All your passions and hobbies, your friends and family (and the kind
of things they talk about and stories they tell) will influence your
writing.
It's vital to know your influences so you don't accidentally
plagiarize, but also so you're aware of the kind of novel you want to
create – and to understand where the heck your novel came from once you've created it.
Some people have more talent than others but practice matters.
If you start off great, you'll get better with practice. If you start
off rubbish, you'll still get better with practice (provided you're
not just repeating the same mistakes again and again, which is easier
to spot in music than in writing).
The thing that I have to remind myself a lot is that your output
matters. You can be the best band in the world and no one will know
if you don't leave the garage. If you never finish that beloved
manuscript, no one else can ever enjoy it.
This sounds obvious but I have to remind myself of it every day when
I want to keep doing rewrite after rewrite on a romance novel that's
taken me years.
When it's done right, it looks effortless.
I've always wanted to read a first draft of my favorite authors
because I find it impossible to even imagine how their novels could
have been different, they are so superbly well-crafted and complete.
Of course there were many decisions made along the way, many possible
ways the story could have gone, countless drafts and revisions and
edits.
With stories you work it through on your own then get input from
friends and beta readers and eventually editors. With a band, quite
often you're composing your songs as a team so you get the input
right up front.
But either way, you're looking at an immense amount of work and
complex decisions which boil down to one finished product. If you've
created that story or that track correctly, it's going to sound
natural and completely effortless.
Which sounds depressing, until you consider the alternative...
If you get it wrong, everyone's a critic.
Doesn't matter that they're not a musician or a writer, just like it
doesn't matter that most people yelling at sports teams would get
steamrollered if they walked onto that field. Whether you're in a
band or writing a book, you'll meet plenty of criticism.
No one can see the hours you put in to get there.
Other writers can acknowledge the effort it takes and can understand
the months or years put into something that might be read in a few
hours or a day. But a lot of non-writers have trouble seeing it.
In a band, nothing matters but the minutes on stage. That's all the
audience can see: your finished product, a few minutes to show for
the hours of practice, not to mention the years of learning your
instrument.
It's the same with a book. Unless you wow the reader with the book they pick up (or the first pages of the book, or the blurb...) then they won't know or care how long it took you to write it.
It doesn't matter how much work you put in if it's not someone's cup of tea.
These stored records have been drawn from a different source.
(** Without the [force] flag, which the program only uses for its copies of other devices, a unit in
    VERSION_MISMATCH stays there until something resets it to OFFLINE, and one in ERROR until it is
    restarted (INIT) or reset: no run of requests leads from either to ONLINE or CLAIMING otherwise. *)
Theorem version_mismatch_is_sticky `{UnorderedIter} l m :
  Forall (fun p => p.2 = false) l ->
  (status_ m = VERSION_MISMATCH -> OFFLINE ∉ l.*1 -> status_ (SetStatuses l m) = VERSION_MISMATCH) /\
  (status_ m = ERROR -> OFFLINE ∉ l.*1 -> INIT ∉ l.*1 -> status_ (SetStatuses l m) = ERROR).
Proof.
  intros Hf. revert m. induction Hf as [|[s f] l Hs Hf IH]; intros m; [done|].
  simpl in Hs. subst f. cbn [fmap list_fmap fst SetStatuses].
  split; rewrite ?not_elem_of_cons; intros Hm; intros; destruct_and?; apply IH; try done;
    rewrite SetStatus_status; unfold CanTransitionTo; rewrite Hm; simpl;
    by rewrite ?bool_decide_eq_false_2 by congruence.
Qed.

Lemma version_mismatch_is_sticky_witness :
  status_ (@SetStatuses some_iter [(INIT, false); (ONLINE, false); (CLAIMING, false)]
             (NewStatusMachine VERSION_MISMATCH)) = VERSION_MISMATCH.
Proof.
  apply (@version_mismatch_is_sticky some_iter); [by repeat constructor|done|].
  apply (bool_decide_eq_true_1 _). vm_compute. reflexivity.
Defined.

(** ** Lemmas: the identifiers *)

Lemma receive_can_ids_valid base c :
  0 <= base -> IsValidBaseCanId base = true -> c ∈ receive_can_ids base ->
  can_id c = base + (can_id c - base) /\ base <= can_id c <= base + 5 /\ can_is_extended c = false.
Proof.
  unfold IsValidBaseCanId. rewrite bool_decide_eq_true.
  change (u32 (CAN_STD_ID_MASK - APPLICATION_OFFSET_END)) with 1948.
  intros Hb Hv Hin. unfold receive_can_ids in Hin.
  repeat (apply elem_of_cons in Hin as [->|Hin]);
    [..|by apply elem_of_nil in Hin]; simpl; rewrite u32_id by (unfold is_u32, MANAGEMENT_OFFSET,
    HEARTBEAT_OFFSET, COMMAND_OFFSET, COMMAND_RESPONSE_OFFSET, STATE_CHANGE_OFFSET,
    STATE_CHANGE_RESPONSE_OFFSET; lia);
    unfold MANAGEMENT_OFFSET, HEARTBEAT_OFFSET, COMMAND_OFFSET, COMMAND_RESPONSE_OFFSET,
      STATE_CHANGE_OFFSET, STATE_CHANGE_RESPONSE_OFFSET; lia.
Qed.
People won't be fans of your band just because you practice all the
time. People probably aren't going to like your novel any better just
because it took a long time to write.
And, like anything else, even if you love it then it's no guarantee
anyone else will. Everybody's different. I think my band are awesome,
but if you don't like 80's heavy metal then you probably won't like
us. I think Pride And Prejudice
is pretty near perfect but that
doesn't mean my thriller-loving neighbor will.
We do it because we love it.
Sure, it's possible my band will be the new Metallica. It's possible
your novel will be a bestseller. It's possible we'll get recognition
and money.
Possible, but not probable.
Luckily that's not why we do it. We don't join garage bands or write
novels solely because we want to get rich. Maybe some people do, and
that's cool for them. But the problem with money as a motive is
that when there isn't money, there's no motivation. Statistically
your first novel won't be a success – it won't get published, and
if you self-publish it won't make more than $500. Your band won't get
talent spotted and signed on the first night.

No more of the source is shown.